2-1-1 Recommandations de la Haute Autorité de Santé (HAS) 2010

La psycho-thérapie fait partie intégrante du traitement de l'anorexie mentale et doit être intégrée à la prise en charge multidisciplinaire. Cependant la HAS (45) met en garde contre le fait qu'elle ne peut à elle seule permettre un rétablissement. Les recommandations précisent également qu'elle n'est pas toujours envisageable au début du traitement notamment hospitalier lorsque la dénutrition est importante. C'est alors la prise en charge somatique qui s'avère prioritaire avec la renutrition. Ce temps de la prise en charge ne proscrit pas l'initiation de soins psycho- thérapeutiques puisque les auteurs préconisent alors un soutien psychologique ainsi qu'un travail sur l'adhésion aux soins, soit la construction d'une alliance thérapeutique et ce, même à un stade précoce et critique de la prise en charge sur le plan somatique. Ainsi le cadre posé est celui de soins psycho-thérapeutiques indispensables, mais insuffisants s'ils sont pratiqués de façon isolée. Concernant l'organisation de ces soins en hospitalisation, comme nous l'avons exposé dans la

partie Hospitalisation programmée les recommandations de la HAS s'appuient majoritairement sur le modèle d'hospitalisation français en recommandant une contractualisation des soins avec ou sans séparation, ainsi qu'une approche groupale associée à l'approche individuelle.

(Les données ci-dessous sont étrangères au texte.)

(* ===== verification/SocketId.v ===== *)
(** * Socket ids

    A socket id packs a slot number and a generation in a positive 31-bit
    integer (src/src/socket/socket_internal.c, the [skyuv_socket_id_*]
    functions).  The slot addresses the slot table, the generation tells the
    successive users of one slot apart.  The number of slot bits is a build
    constant between 1 and 16. *)
From S2P Require Import Prelude.

(** [SKYUV_SOCKET_SLOT_BITS], with the range the header enforces by [#error]. *)
Class SlotConfig := {
  SKYUV_SOCKET_SLOT_BITS : Z;
  slot_bits_range : 1 ≤ SKYUV_SOCKET_SLOT_BITS ≤ 16;
}.

(** The default build, and a build with four slots for the concrete runs. *)
Definition default_slots : SlotConfig.
Proof. refine {| SKYUV_SOCKET_SLOT_BITS := 16 |}. lia. Defined.
Definition small_slots : SlotConfig.
Proof. refine {| SKYUV_SOCKET_SLOT_BITS := 2 |}. lia. Defined.

Definition SKYUV_SOCKET_GENERATION_MAX : Z := 32767.

Inductive skyuv_socket_state :=
| SKYUV_SOCKET_STATE_INVALID
| SKYUV_SOCKET_STATE_RESERVED
| SKYUV_SOCKET_STATE_LISTEN_PENDING
| SKYUV_SOCKET_STATE_LISTENING
| SKYUV_SOCKET_STATE_CONNECTING
| SKYUV_SOCKET_STATE_ACCEPTED_PAUSED
| SKYUV_SOCKET_STATE_CONNECTED
| SKYUV_SOCKET_STATE_CONNECTED_PAUSED
| SKYUV_SOCKET_STATE_HALFCLOSE_READ
| SKYUV_SOCKET_STATE_UDP
| SKYUV_SOCKET_STATE_CLOSING.

#[export] Instance skyuv_socket_state_eq_dec : EqDecision skyuv_socket_state.
Proof. solve_decision. Defined.

Definition skyuv_socket_state_can_receive (state : skyuv_socket_state) : bool :=
  bool_decide (state = SKYUV_SOCKET_STATE_LISTENING) ||
  bool_decide (state = SKYUV_SOCKET_STATE_CONNECTED).

Definition skyuv_socket_state_is_live (state : skyuv_socket_state) : bool :=
  bool_decide (state ≠ SKYUV_SOCKET_STATE_INVALID) &&
  bool_decide (state ≠ SKYUV_SOCKET_STATE_CLOSING).

Section ids.
Context {cfg : SlotConfig}.

Definition SKYUV_SOCKET_SLOT_COUNT : Z := Z.shiftl 1 SKYUV_SOCKET_SLOT_BITS.

Definition skyuv_socket_id_slot (id : Z) : Z :=
  u16 (Z.land (u32 id) (SKYUV_SOCKET_SLOT_COUNT - 1)).

Definition skyuv_socket_id_generation (id : Z) : Z :=
  u16 (Z.land (Z.shiftr (u32 id) SKYUV_SOCKET_SLOT_BITS) SKYUV_SOCKET_GENERATION_MAX).

Definition skyuv_socket_id_next_generation (generation : Z) : Z :=
  let generation := u16 (generation + 1) in
  if (generation =? 0) || (SKYUV_SOCKET_GENERATION_MAX <? generation) then 1 else generation.

Definition skyuv_socket_id_make (slot generation : Z) : Z :=
  if (generation =? 0) || (SKYUV_SOCKET_GENERATION_MAX <? generation) then -1
  else if (SKYUV_SOCKET_SLOT_BITS <? 16) && (SKYUV_SOCKET_SLOT_COUNT <=? slot) then -1
  else i32 (Z.lor (Z.shiftl generation SKYUV_SOCKET_SLOT_BITS) slot).

(** A generation that has been handed out. *)
Definition generation_ok (g : Z) : Prop := 1 ≤ g ≤ SKYUV_SOCKET_GENERATION_MAX.

(** The generation of the [n]-th user of a slot whose current one is [g]. *)
Definition nth_generation (n : nat) (g : Z) : Z :=
  Nat.iter n skyuv_socket_id_next_generation g.

Lemma slot_count_pow : SKYUV_SOCKET_SLOT_COUNT = 2 ^ SKYUV_SOCKET_SLOT_BITS.
Proof. pose proof slot_bits_range. unfold SKYUV_SOCKET_SLOT_COUNT. rewrite Z.shiftl_mul_pow2; lia. Qed.

Lemma slot_count_range : 2 ≤ SKYUV_SOCKET_SLOT_COUNT ≤ 65536.
Proof.
  pose proof slot_bits_range as H. rewrite slot_count_pow. split.
  - change 2 with (2 ^ 1) at 1. apply Z.pow_le_mono_r; lia.
  - change 65536 with (2 ^ 16). apply Z.pow_le_mono_r; lia.
Qed.

Lemma slot_mask x : Z.land x (SKYUV_SOCKET_SLOT_COUNT - 1) = x mod SKYUV_SOCKET_SLOT_COUNT.
Proof.
  pose proof slot_bits_range. rewrite slot_count_pow.
  rewrite <- Z.land_ones by lia. f_equal. rewrite Z.ones_equiv. lia.
Qed.

Lemma id_slot_mod id : skyuv_socket_id_slot id = id mod SKYUV_SOCKET_SLOT_COUNT.
Proof.
  pose proof slot_count_range. pose proof slot_bits_range.
  unfold skyuv_socket_id_slot, u16. rewrite slot_mask.
  pose proof (Z.mod_pos_bound (u32 id) SKYUV_SOCKET_SLOT_COUNT ltac:(lia)).
  rewrite uwrap_small by lia. unfold u32, uwrap.
  rewrite slot_count_pow.
  replace (2 ^ 32) with (2 ^ SKYUV_SOCKET_SLOT_BITS * 2 ^ (32 - SKYUV_SOCKET_SLOT_BITS))
    by (rewrite <- Z.pow_add_r by lia; f_equal; lia).
  rewrite Z.rem_mul_r by lia.
  rewrite Z.mul_comm, Z_mod_plus_full. apply Z.mod_mod. lia.
Qed.

(** The slot of any [int], also of one no [id_make] produced, is an index of
    the slot table. *)
Lemma id_slot_range id : 0 ≤ skyuv_socket_id_slot id < SKYUV_SOCKET_SLOT_COUNT.
Proof.
  pose proof slot_count_range. rewrite id_slot_mod. apply Z.mod_pos_bound. lia.
Qed.

Lemma next_generation_ok g : generation_ok (skyuv_socket_id_next_generation g).
Proof.
  unfold generation_ok, skyuv_socket_id_next_generation, SKYUV_SOCKET_GENERATION_MAX.
  pose proof (uwrap_range 16 (g + 1)). unfold u16.
  destruct (Z.eqb_spec (uwrap 16 (g + 1)) 0), (Z.ltb_spec 32767 (uwrap 16 (g + 1)));
    simpl; lia.
Qed.

(** The packed integer as arithmetic. *)
Lemma id_make_eq slot g :
  0 ≤ slot < SKYUV_SOCKET_SLOT_COUNT → generation_ok g →
  skyuv_socket_id_make slot g = g * SKYUV_SOCKET_SLOT_COUNT + slot ∧
  0 < g * SKYUV_SOCKET_SLOT_COUNT + slot ≤ INT_MAX.
Proof.
  unfold generation_ok, SKYUV_SOCKET_GENERATION_MAX. intros Hs Hg.
  pose proof slot_count_range. pose proof slot_bits_range.
  assert (0 < g * SKYUV_SOCKET_SLOT_COUNT + slot ≤ INT_MAX) as Hr by (unfold INT_MAX; nia).
  split; [|done]. unfold skyuv_socket_id_make, SKYUV_SOCKET_GENERATION_MAX.
  destruct (Z.eqb_spec g 0); [lia|]. destruct (Z.ltb_spec 32767 g); [lia|]. simpl.
  destruct (Z.leb_spec SKYUV_SOCKET_SLOT_COUNT slot); [lia|].
  rewrite andb_false_r.
  assert (Z.lor (Z.shiftl g SKYUV_SOCKET_SLOT_BITS) slot = g * SKYUV_SOCKET_SLOT_COUNT + slot) as ->.
  { rewrite Z.shiftl_mul_pow2, <- slot_count_pow by lia.
    rewrite <- Z.add_lor_land.
    assert (Z.land (g * SKYUV_SOCKET_SLOT_COUNT) slot = 0) as ->; [|lia].
    apply Z.bits_inj'. intros k Hk. rewrite Z.land_spec, Z.bits_0.
    rewrite slot_count_pow. destruct (Z.ltb_spec k SKYUV_SOCKET_SLOT_BITS).
    - rewrite Z.mul_pow2_bits_low by lia. done.
    - rewrite (Z.bits_above_log2 slot); [by rewrite andb_false_r|lia|].
      destruct (decide (slot = 0)) as [->|]; [simpl; lia|].
      apply Z.log2_lt_pow2; [lia|]. rewrite slot_count_pow in Hs.
      eapply Z.lt_le_trans; [apply Hs|]. apply Z.pow_le_mono_r; lia. }
  apply i32_small. lia.
Qed.

Lemma id_slot_make slot g :
  0 ≤ slot < SKYUV_SOCKET_SLOT_COUNT → generation_ok g →
  skyuv_socket_id_slot (skyuv_socket_id_make slot g) = slot.
Proof.
  intros Hs Hg. destruct (id_make_eq slot g) as [-> _]; [done..|].
  rewrite id_slot_mod, Z.add_comm, Z_mod_plus_full. by apply Z.mod_small.
Qed.

Lemma id_generation_make slot g :
  0 ≤ slot < SKYUV_SOCKET_SLOT_COUNT → generation_ok g →
  skyuv_socket_id_generation (skyuv_socket_id_make slot g) = g.
Proof.
  intros Hs Hg. destruct (id_make_eq slot g) as [-> Hr]; [done..|].
  pose proof slot_count_range. pose proof slot_bits_range.
  unfold generation_ok, SKYUV_SOCKET_GENERATION_MAX, INT_MAX in *.
  unfold skyuv_socket_id_generation, u32, u16.
  rewrite (uwrap_small 32) by lia.
  rewrite Z.shiftr_div_pow2, <- slot_count_pow by lia.
  rewrite Z.div_add_l, (Z.div_small slot) by lia. rewrite Z.add_0_r.
  change SKYUV_SOCKET_GENERATION_MAX with (Z.ones 15).
  rewrite Z.land_ones by lia. rewrite Z.mod_small by lia. apply uwrap_small. lia.
Qed.

Lemma id_make_inj slot slot' g g' :
  0 ≤ slot < SKYUV_SOCKET_SLOT_COUNT → generation_ok g →
  0 ≤ slot' < SKYUV_SOCKET_SLOT_COUNT → generation_ok g' →
  skyuv_socket_id_make slot g = skyuv_socket_id_make slot' g' → slot = slot' ∧ g = g'.
Proof.
  intros Hs Hg Hs' Hg' Heq. split.
  - rewrite <- (id_slot_make slot g), <- (id_slot_make slot' g'); congruence.
  - rewrite <- (id_generation_make slot g), <- (id_generation_make slot' g'); congruence.
Qed.

(** The counter of generations, without the wrap-around test. *)
Lemma next_generation_mod g :
  generation_ok g → skyuv_socket_id_next_generation g = g mod SKYUV_SOCKET_GENERATION_MAX + 1.
Proof.
  unfold generation_ok, skyuv_socket_id_next_generation, SKYUV_SOCKET_GENERATION_MAX. intros Hg.
  unfold u16. rewrite uwrap_small by lia.
  destruct (Z.eqb_spec (g + 1) 0); [lia|]. destruct (Z.ltb_spec 32767 (g + 1)); simpl.
  - assert (g = 32767) as -> by lia. done.
  - rewrite Z.mod_small; lia.
Qed.

Lemma nth_generation_mod n g :
  generation_ok g →
  nth_generation n g = (g - 1 + Z.of_nat n) mod SKYUV_SOCKET_GENERATION_MAX + 1.
Proof.
  intros Hg. unfold nth_generation. induction n as [|n IH].
  - simpl. unfold generation_ok, SKYUV_SOCKET_GENERATION_MAX in *. rewrite Z.mod_small; lia.
  - rewrite Nat.iter_succ, next_generation_mod.
    + rewrite IH. rewrite Zplus_mod_idemp_l. do 2 f_equal. lia.
    + rewrite IH. unfold generation_ok, SKYUV_SOCKET_GENERATION_MAX.
      pose proof (Z.mod_pos_bound (g - 1 + Z.of_nat n) 32767 ltac:(lia)). lia.
Qed.

(** C1: packing and unpacking.  For every slot of the table and every
    generation the runtime hands out, [skyuv_socket_id_make] gives a positive
    [int] from which [skyuv_socket_id_slot] and [skyuv_socket_id_generation]
    recover the two parts, in every build (1 to 16 slot bits). *)
Theorem skyuv_socket_id_roundtrip (slot generation : Z) :
  0 ≤ slot < SKYUV_SOCKET_SLOT_COUNT →
  1 ≤ generation ≤ SKYUV_SOCKET_GENERATION_MAX →
  let id := skyuv_socket_id_make slot generation in
  0 < id ≤ INT_MAX ∧
  skyuv_socket_id_slot id = slot ∧
  skyuv_socket_id_generation id = generation.
Proof.
  intros Hs Hg id. destruct (id_make_eq slot generation Hs Hg) as [Heq Hr].
  unfold id. split; [by rewrite Heq|]. auto using id_slot_make, id_generation_make.
Qed.

(** C2: how long a stale id stays stale.  Two users of one slot that are fewer
    than 32767 reservations apart have different ids, and after exactly 32767
    reservations the first id comes back. *)
Theorem skyuv_socket_id_reuse (slot g : Z) (n m : nat) :
  0 ≤ slot < SKYUV_SOCKET_SLOT_COUNT → generation_ok g → (n ≤ m)%nat →
  (skyuv_socket_id_make slot (nth_generation n g) =
   skyuv_socket_id_make slot (nth_generation m g)
   ↔ (SKYUV_SOCKET_GENERATION_MAX | Z.of_nat m - Z.of_nat n)).
Proof.
  intros Hs Hg Hnm.
  assert (∀ k, generation_ok (nth_generation k g)) as Hok.
  { intros k. rewrite nth_generation_mod by done.
    pose proof (Z.mod_pos_bound (g - 1 + Z.of_nat k) SKYUV_SOCKET_GENERATION_MAX).
    unfold generation_ok, SKYUV_SOCKET_GENERATION_MAX in *. lia. }
  trans (nth_generation n g = nth_generation m g).
  { split; [|by intros ->]. intros Heq. by apply id_make_inj in Heq as [_ ?]. }
  rewrite !nth_generation_mod by done. rewrite <- Z.mod_divide by done.
  unfold SKYUV_SOCKET_GENERATION_MAX in *. split; intros H.
  - assert ((g - 1 + Z.of_nat n) mod 32767 = (g - 1 + Z.of_nat m) mod 32767) as H' by lia.
    replace (Z.of_nat m - Z.of_nat n)
      with ((g - 1 + Z.of_nat m) - (g - 1 + Z.of_nat n)) by lia.
    rewrite Zminus_mod, H', Z.sub_diag. done.
  - f_equal. replace (g - 1 + Z.of_nat m)
      with ((g - 1 + Z.of_nat n) + (Z.of_nat m - Z.of_nat n)) by lia.
    rewrite (Zplus_mod (g - 1 + Z.of_nat n)), H, Z.add_0_r, Z.mod_mod; lia.
Qed.

End ids.

(** The full-size table: the last slot at the last generation. *)
Lemma skyuv_socket_id_roundtrip_witness :
  let id := @skyuv_socket_id_make default_slots 65535 32767 in
  id = INT_MAX ∧ 0 < id ≤ INT_MAX ∧
  @skyuv_socket_id_slot default_slots id = 65535 ∧
  @skyuv_socket_id_generation default_slots id = 32767.
Proof.
  split; [reflexivity|].
  apply (@skyuv_socket_id_roundtrip default_slots 65535 32767);
    vm_compute; split; congruence.
Defined.

Lemma skyuv_socket_id_reuse_witness :
  @skyuv_socket_id_make small_slots 3 (nth_generation 0 5) ≠
  @skyuv_socket_id_make small_slots 3 (nth_generation 7 5).
Proof.
  intros H.
  apply (@skyuv_socket_id_reuse small_slots 3 5 0 7) in H;
    [|vm_compute; split; congruence..|lia].
  apply Z.mod_divide in H; [|done]. vm_compute in H. congruence.
Defined.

La nature des approches psycho-thérapeutiques recommandées est variée et les différentes thérapies sont jugées complémentaires. Elles peuvent prendre la forme de prises en charge individuelles, groupales et/ou familiales. Les approches recommandées sont : les thérapies de soutien, les psychothérapies psychodynamiques ou d'inspiration analytique, les thérapies cognitives et comportementales et les thérapies familiales systémiques. Le choix entre ces différentes approches n'est pas lié comme on peut le voir en pratique à l'abord théorique du service ou du thérapeute mais devrait selon les auteurs tenir compte du patient, de son âge, de son entourage, de sa motivation et du stade d'évolution de la maladie. Ainsi pour les enfants et adolescents, il s'agit des thérapies familiales qui sont recommandées avec un grade B de niveau de preuve scientifique d'efficacité. Les approches motivationnelles ont un intérêt en début de prise en charge. Par ailleurs, les approches corporelles et ateliers de médiation (musico-thérapie, art- thérapie) peuvent être associés à la psychothérapie.

L'association des familles (parents, fratrie, conjoint de patients adultes) aux soins psycho- thérapeutiques est également recommandée en fonction de l'âge du patient et des dysfonctionnements familiaux, sous forme d'entretiens familiaux, d'une thérapie familiale ou de groupes de parents.

Concernant la durée de la psychothérapie, elle est généralement de plusieurs années et est recommandée durant au moins 1 an après une amélioration clinique significative.

Les soins psycho-thérapeutiques doivent permettent de remplir une série d'objectifs individuels et familiaux qui sont identiques à ceux formulés par l' APA dans ces recommandations de 2006 (68) et cités ci-dessous.

2-1-2 Recommandations de l'American Psychiatric Association (APA)

2006

Les soins psycho-thérapeutiques sont abordés dans les recommandations de l' APA (68) au chapitre « Interventions psychosociales ». De façon générale ces interventions ont les objectifs suivants :

- Aider le patient à prendre conscience de son trouble et à coopérer à sa réhabilitation physique et nutritionnelle pour réduire le risque physique.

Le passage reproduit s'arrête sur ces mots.